Le bonheur, c'est la permanence de l'éphémère.
Vouloir se démarquer du troupeau, c'est encore subir la marque du berger.
Selon Freud, toute pulsion s'exprime dans les deux registres de l'affect et de la représentation. L'affect est l'expression qulitative de la quantité d'énergie pulsionnelle et de ses varations.
Pourquoi vouloir immobiliser des écrits qui, au mieux, viennent seulement scander une pensée, une parole, éventuellement une écriture en mouvement ?
Les signes du désamour sont plus visibles que ceux de l'amour.
Ce qu'il y a de plus horrible, dans la vieillesse, c'est que les femmes ne s'intéressent plus à vous alors qu'elles vous intéressent encore.
Nous créons, nous inventons nos objets d'amour.
Ecrire est un vice impuni. Pourquoi quitter l'heureuse place du lecteur pour chercher à s'imposer comme auteur ?
La conversation sans objet, quel luxe !
L'instant, cette précieuse blessure d'un temps autrement voué à l'indifférence.
Le paradoxe du moment présent, c'est qu'il ne se laisse saisir qu'une fois révolu.
Le rêve, notre hystérie secrète ?
En a t-on jamais fini avec la première fois ?
D'où nous viens l'amour des commencements sinon du commencement de l'amour ? De celui qui sera sans suite et peut-être par là sans fin.
Les concepts : nos outils du jour, rien de plus. Ils ignorent l'ombre, ils récusent la nuit.
Peut-être la passion d'écrire résulte-t-elle parfois de l'impuissance à dire, et même à penser. Peut-être n'écrit-on qu'à partir de son aphasie secrète, pour la surmonter autant que pour en témoigner.
Je tiens pour un mort en sursis celui qui considère le temps passé à dormir pour du temps mort. Le sommeil m'est source.
Les ressources que nous offre l'oubli sont le remède le plus sûr à la douleur de la perte.
L'oubli nécessaire pour donner de l'épaisseur au temps, pour accéder au temps sensible.

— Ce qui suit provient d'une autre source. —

(** * Pricing_Master: the price-combination search engine

    A shallow embedding of [PricingMaster.py] (the basic variant) and
    [appPricingBoletos.py] (the variant with pinned end points), and the
    properties of their candidate generator, exhaustive search, heuristic
    search, revenue model and ranking step.

    Numbers are the program's: a Python [float] is an IEEE-754 binary64,
    here Rocq's primitive [float]; a Python [int] is a [Z].  The two
    exceptions the engine can raise on well-typed arguments
    ([ZeroDivisionError] from [/], [OverflowError] from converting an [int]
    to a [float]) are results of an error monad.  The random source is an
    explicit stream [rnd : nat -> float] of the values [random.random()]
    hands out, read at a position that every draw advances. *)

From Stdlib Require Import String ZArith Floats Lia Bool List Permutation Sorted.
Import ListNotations.

Set Warnings "-inexact-float".
Local Open Scope float_scope.

(* ================================================================== *)
(** * Exceptions *)

Inductive exn : Type :=
| ZeroDivisionError
| OverflowError.

Inductive result (A : Type) : Type :=
| Ok (a : A)
| Raise (e : exn).

Arguments Ok {A} a.
Arguments Raise {A} e.

Definition bind {A B : Type} (c : result A) (k : A -> result B) : result B :=
  match c with
  | Ok a => k a
  | Raise e => Raise e
  end.

Notation "x <- c1 ;; c2" := (bind c1 (fun x => c2))
  (at level 100, c1 at next level, right associativity).
Notation "' pat <- c1 ;; c2" := (bind c1 (fun x => match x with pat => c2 end))
  (at level 100, pat pattern, c1 at next level, right associativity).

(** [for _ in range(n): body], the loop state threaded through. *)
Fixpoint for_range {S : Type} (n : nat) (body : S -> result S) (s : S)
  : result S :=
  match n with
  | O => Ok s
  | Datatypes.S n' => s' <- body s ;; for_range n' body s'
  end.

(** Evaluate a generator's items left to right; the first exception ends it. *)
Fixpoint map_result {A B : Type} (f : A -> result B) (l : list A)
  : result (list B) :=
  match l with
  | [] => Ok []
  | a :: l' => b <- f a ;; bs <- map_result f l' ;; Ok (b :: bs)
  end.

(* ================================================================== *)
(** * The Python built-ins the engine calls *)

(** [float(n)] for an [int] that is known to fit (round to nearest, ties to
    even). *)
Definition float_of_Z (n : Z) : float :=
  SF2Prim (binary_normalize prec emax n 0 false).

(** The conversion Python applies to an [int] operand of a [float]
    operation: it raises [OverflowError] when the rounded value does not
    fit in a binary64. *)
Definition float_of_int (n : Z) : result float :=
  let f := float_of_Z n in
  if is_infinity f then Raise OverflowError else Ok f.

(** [a / b] on floats: a zero divisor (of either sign) raises. *)
Definition py_truediv (a b : float) : result float :=
  if b =? 0 then Raise ZeroDivisionError else Ok (a / b).

(** [a >= b] *)
Definition py_ge (a b : float) : bool := b <=? a.

(** [max(a, b)]: the first argument unless the second is greater. *)
Definition py_max (a b : float) : float := if a <? b then b else a.
(** * Proxies.create / Proxies.trace and PagingBrowser.perc

    A shallow embedding of [web/js/proxies/Proxies.js] and of the percentage
    arithmetic of [web/js/electron/capture/pagination/PagingBrowser.js].

    JavaScript objects live in a heap of cells addressed by location; the
    module-level [sequence] counter, the heap and the trace handlers built by
    [new TraceHandler] form the program state, which every operation threads
    explicitly.  A [throw] is a [Throw] result together with the state reached
    when it was raised.

    The integers the code counts with are [Z]; the numbers of the pagination
    arithmetic are [Q].  [PagingBrowser] computes with them exactly;
    [PagingBrowserDoubles] rounds the result of every operation as doubles
    do ([Binary64.round]). *)

From Stdlib Require Import ZArith QArith Qround Qminmax Lia.
From stdpp Require Import base decidable option list strings pretty gmap.

Set Warnings "-clear-no-such-hyp".

Open Scope Z_scope.
Open Scope nat_scope.
Open Scope string_scope.
Open Scope list_scope.
Open Scope stdpp_scope.

(** ** JavaScript values and objects *)

Module Js.

(** Locations are indices into the heap. *)
Abbreviation loc := nat (only parsing).

(** The callables that can be met as a property value: a function of the
    program using the library (opaque), or the registration method that
    [Proxies.trace] installs, [traceHandler.addTraceListener.bind(traceHandler)],
    which remembers the handler it is bound to. *)
Inductive fn : Type :=
| FHost (n : nat)
| FAddTraceListener (h : nat).
Lemma launches_spaced_gen (env : Env) (s : Z) (fuel : nat) :
  0 <= s ->
  forall a now m inputs,
    SettleTime a = s ->
    spacedFrom s now (triggers (monitorChanges fuel env a now m inputs)).
Proof.
  intros Hs. induction fuel as [|fuel IH]; intros a now m inputs Ha;
    [exact I|].
  assert (Htimer :
            spacedFrom s now
              (triggers
                 (if m then
                    Triggered (now + SettleTime a) ::
                      monitorChanges fuel env
                        (fst (RunTests a
                                (handleModifications env a (now + SettleTime a))
                                (now + SettleTime a)))
                        (now + SettleTime a) false inputs
                  else monitorChanges fuel env a (now + SettleTime a) m inputs))).
  { destruct m; cbn [triggers spacedFrom]; rewrite Ha.
    - split; [lia|]. apply IH. now rewrite RunTests_settle.
    - apply (spacedFrom_weaken s now (now + s)); [lia|]. now apply IH. }
  destruct inputs as [|i rest].
  - rewrite monitorChanges_timer by exact I. exact Htimer.
  - destruct (takes env a now i) eqn:Htk.
    + rewrite (monitorChanges_input _ _ _ _ _ _ _ Htk).
      pose proof (Z.le_max_l now (at_ i)) as Hmax.
      destruct (what i) as [|e|ev os]; [exact I| |].
      * cbn [triggers].
        apply (spacedFrom_weaken s now (Z.max now (at_ i)) _ Hmax).
        now apply IH.
      * destruct (handleEvent os a ev) as [[a1 [md [e|]]]|msg] eqn:He;
          [| |exact I]; cbn [triggers];
          apply (spacedFrom_weaken s now (Z.max now (at_ i)) _ Hmax);
          apply IH; rewrite <- Ha; apply (handleEvent_settle _ _ _ _ _ He).
    + rewrite monitorChanges_timer by exact Htk. exact Htimer.
Qed.

(** X13.  Whatever arrives and whenever, the loop does not launch the tests
    sooner than a settle time after it was entered, and two launches are
    never closer to each other than a settle time. *)
Theorem launches_are_spaced (env : Env) (fuel : nat) (a : autotest) (now : Z)
  (m : bool) (inputs : list Timed) :
  0 <= SettleTime a ->
  spacedFrom (SettleTime a) now
    (triggers (monitorChanges fuel env a now m inputs)).
Proof. intros Hs. now apply launches_spaced_gen. Qed.

Lemma launches_are_spaced_witness :
  spacedFrom (SettleTime (newWatcher "/go/src")) 0
    (triggers (monitorChanges 20 envGreen (newWatcher "/go/src") 0 false
                 swapChurn)).
Proof.
  apply (launches_are_spaced envGreen 20 (newWatcher "/go/src") 0 false
           swapChurn).
  simpl. lia.
Defined.

(** X14.  The loop launches the tests at most once for what is pending when it
    is entered, and after that at most once per file system event it
    receives: never on its own, and never on source errors or a stop
    request. *)
Theorem launches_bounded_by_notifications (env : Env) (fuel : nat) :
  forall (a : autotest) (now : Z) (m : bool) (inputs : list Timed),
    (List.length (triggers (monitorChanges fuel env a now m inputs))
     <= (if m then 1 else 0) + notifications inputs)%nat.
Proof.
  induction fuel as [|fuel IH]; intros a now m inputs; [simpl; lia|].
  assert (Htimer :
            (List.length
               (triggers
                  (if m then
                     Triggered (now + SettleTime a) ::
                       monitorChanges fuel env
                         (fst (RunTests a
                                 (handleModifications env a (now + SettleTime a))
                                 (now + SettleTime a)))
                         (now + SettleTime a) false inputs
                   else monitorChanges fuel env a (now + SettleTime a) m inputs))
             <= (if m then 1 else 0) + notifications inputs)%nat).
  { destruct m; cbn [triggers List.length].
    - specialize (IH (fst (RunTests a
                             (handleModifications env a (now + SettleTime a))
                             (now + SettleTime a)))
                    (now + SettleTime a) false inputs).
      simpl in IH. lia.
    - apply (IH a (now + SettleTime a) false inputs). }
  destruct inputs as [|i rest].
  - rewrite monitorChanges_timer by exact I. exact Htimer.
  - destruct (takes env a now i) eqn:Htk.
    + rewrite (monitorChanges_input _ _ _ _ _ _ _ Htk).
      cbn [notifications].
      destruct (what i) as [|e|ev os]; [simpl; lia| |].
      * cbn [triggers]. apply IH.
      * destruct (handleEvent os a ev) as [[a1 [md [e|]]]|msg];
          [| |simpl; lia]; cbn [triggers].
        -- specialize (IH a1 (Z.max now (at_ i)) m rest). lia.
        -- specialize (IH a1 (Z.max now (at_ i))
                         (if md then true else m) rest).
           destruct md, m; simpl in *; lia.
    + rewrite monitorChanges_timer by exact Htk. exact Htimer.
Qed.

(** X15.  A stop request that reaches the loop within a burst ends it: the
    loop signals [Finished] at the arrival of the request and has launched
    nothing, whatever modifications were pending. *)
Theorem stop_cancels_pending (env : Env) (l : list Timed) :
  forall (fuel : nat) (a : autotest) (now : Z) (m : bool) (stop : Timed)
         (rest : list Timed) (a' : autotest) (m' : bool),
    what stop = Stop ->
    burst env a now (l ++ [stop]) ->
    replay a m l = Some (a', m') ->
    triggers (monitorChanges fuel env a now m (l ++ stop :: rest)) = [] /\
    ((List.length l < fuel)%nat ->
     exists logs,
       monitorChanges fuel env a now m (l ++ stop :: rest)
       = logs ++ [Finished (at_ stop)]).
Proof.
  induction l as [|i l IH]; intros fuel a now m stop rest a' m' Hst Hb Hr.
  - destruct Hb as (Hle & Htk & _). cbn [app].
    destruct fuel as [|fuel]; [split; [reflexivity|simpl; lia]|].
    rewrite (monitorChanges_input _ _ _ _ _ _ _ Htk), Hst.
    rewrite Z.max_r by exact Hle.
    split; [reflexivity|]. intros _. now exists [].
  - destruct Hb as (Hle & Htk & Hb). cbn [app].
    destruct fuel as [|fuel]; [split; [reflexivity|simpl; lia]|].
    rewrite (monitorChanges_input _ _ _ _ _ _ _ Htk).
    rewrite Z.max_r by exact Hle.
    cbn [replay] in Hr.
    destruct (what i) as [|e|ev os]; [discriminate| |].
    + destruct (IH fuel a (at_ i) m stop rest a' m' Hst Hb Hr) as [H1 H2].
      cbn [triggers]. split; [exact H1|].
      intros Hf. destruct H2 as [logs ->]; [simpl in Hf; lia|].
      now exists (LoggedError (at_ i) e :: logs).
    + destruct (handleEvent os a ev) as [[a1 [md [e|]]]|msg] eqn:He;
        [| |discriminate].
      * pose proof (burst_settle env a a1 (l ++ [stop])
                      (handleEvent_settle _ _ _ _ _ He) _ Hb) as Hb1.
        destruct (IH fuel a1 (at_ i) m stop rest a' m' Hst Hb1 Hr) as [H1 H2].
        cbn [triggers]. split; [exact H1|].
        intros Hf. destruct H2 as [logs ->]; [simpl in Hf; lia|].
        now exists (LoggedError (at_ i) e :: logs).
      * pose proof (burst_settle env a a1 (l ++ [stop])
                      (handleEvent_settle _ _ _ _ _ He) _ Hb) as Hb1.
        destruct (IH fuel a1 (at_ i) (if md then true else m) stop rest
                    a' m' Hst Hb1 Hr) as [H1 H2].
        split; [exact H1|].
        intros Hf. apply H2. simpl in Hf. lia.
Qed.

Lemma stop_cancels_pending_witness :
  triggers (monitorChanges 9 envGreen (newWatcher "/go/src") 0 false
              ([writeOf 1000000000 "/go/src/pkg/main.go"]
                 ++ {| at_ := 2500000000; what := Stop |}
                 :: [writeOf 2600000000 "/go/src/pkg/main.go"]))
  = [].
Proof.
  refine (proj1 (stop_cancels_pending envGreen
                   [writeOf 1000000000 "/go/src/pkg/main.go"] 9
                   (newWatcher "/go/src") 0 false
                   {| at_ := 2500000000; what := Stop |}
                   [writeOf 2600000000 "/go/src/pkg/main.go"]
                   (newWatcher "/go/src") true eq_refl _ eq_refl)).
  simpl. repeat split; try lia; reflexivity.
Defined.

(** ** Recursive registration *)

Lemma walk_Dir {S : Type}
  (fn : S -> string -> option FileInfo -> option WalkError
        -> Result (S * option WalkError))
  (s : S) (path name : string) (es : list (string * Node)) :
  walk fn s path name (Dir es)
  = match fn s path (Some {| info_Name := name; info_IsDir := true |}) None
    with
    | Fatal m => Fatal m
    | Ret (s1, Some e1) => Ret (s1, Some e1)
    | Ret (s1, None) => walkEntries fn s1 path es
    end.
Proof.
  cbn [walk].
  destruct (fn s path (Some {| info_Name := name; info_IsDir := true |}) None)
    as [[s1 [e1|]]|m]; try reflexivity.
  revert s1. induction es as [|[nm child] es IH]; intros s1; [reflexivity|].
  cbn [walkEntries].
  destruct (walk fn s1 (Join path nm) nm child) as [[s2 [e|]]|m];
    try reflexivity.
  - destruct (stops child e); [reflexivity|apply IH].
  - apply IH.
Qed.

Lemma allDirs_Dir (path : string) (es : list (string * Node)) :
  allDirs path (Dir es) = path :: allDirsOf path es.
Proof.
  cbn [allDirs]. f_equal.
  induction es as [|[nm child] es IH]; [reflexivity|].
  cbn [allDirsOf]. now rewrite IH.
Qed.

Lemma clean_Dir (ign : list string) (name : string)
  (es : list (string * Node)) :
  clean ign name (Dir es)
  = negb (existsb (String.eqb name) ign) && cleanAll ign es.
Proof.
  cbn [clean]. f_equal.
  induction es as [|[nm child] es IH]; [reflexivity|].
  cbn [cleanAll]. now rewrite IH.
Qed.

Lemma prune_Dir (ign : list string) (name : string)
  (es : list (string * Node)) :
  prune ign name (Dir es)
  = if existsb (String.eqb name) ign then Dir [] else Dir (pruneAll ign es).
Proof.
  cbn [prune]. destruct (existsb (String.eqb name) ign); [reflexivity|].
  f_equal.
  induction es as [|[nm child] es IH]; [reflexivity|].
  cbn [pruneAll]. now rewrite IH.
Qed.

Lemma walkEntries_app {S : Type}
  (fn : S -> string -> option FileInfo -> option WalkError
        -> Result (S * option WalkError))
  (path : string) (l1 l2 : list (string * Node)) :
  forall s,
    walkEntries fn s path (l1 ++ l2)
    = match walkEntries fn s path l1 with
      | Ret (s1, None) => walkEntries fn s1 path l2
      | r => r
      end.
Proof.
  induction l1 as [|[nm child] l1 IH]; intros s; [reflexivity|].
  cbn [app walkEntries].
  destruct (walk fn s (Join path nm) nm child) as [[s2 [e|]]|m];
    try reflexivity.
  - destruct (stops child e); [reflexivity|apply IH].
  - apply IH.
Qed.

L'épreuve du deuil, de la perte, de la séparation d'avec soi est ce qui nous délivre de la reproduction à l'identique.
Le rêve est une pensée qui ne sait pas qu'elle pense.
Ecrire ce n'est pas traduire un texte antérieur ; c'est s'inspirer du rêver qui donne une forme précaire au désordre insensé de nos désirs, à notre sauvagerie et notre infirmité natives.
On peut trouver du plaisir dans l'exil, quand on l'a choisi.
Est-ce que ça existe, une attente sans espoir ?
La présence de l'ami est discrète, elle n'est jamais intrusive, possessive.
Ne plus rêver, c'est être à demi mort, c'est faire de la réalité sa seule loi.
Un creux est en nous, à jamais, mais le creux n'est pas l'abîme.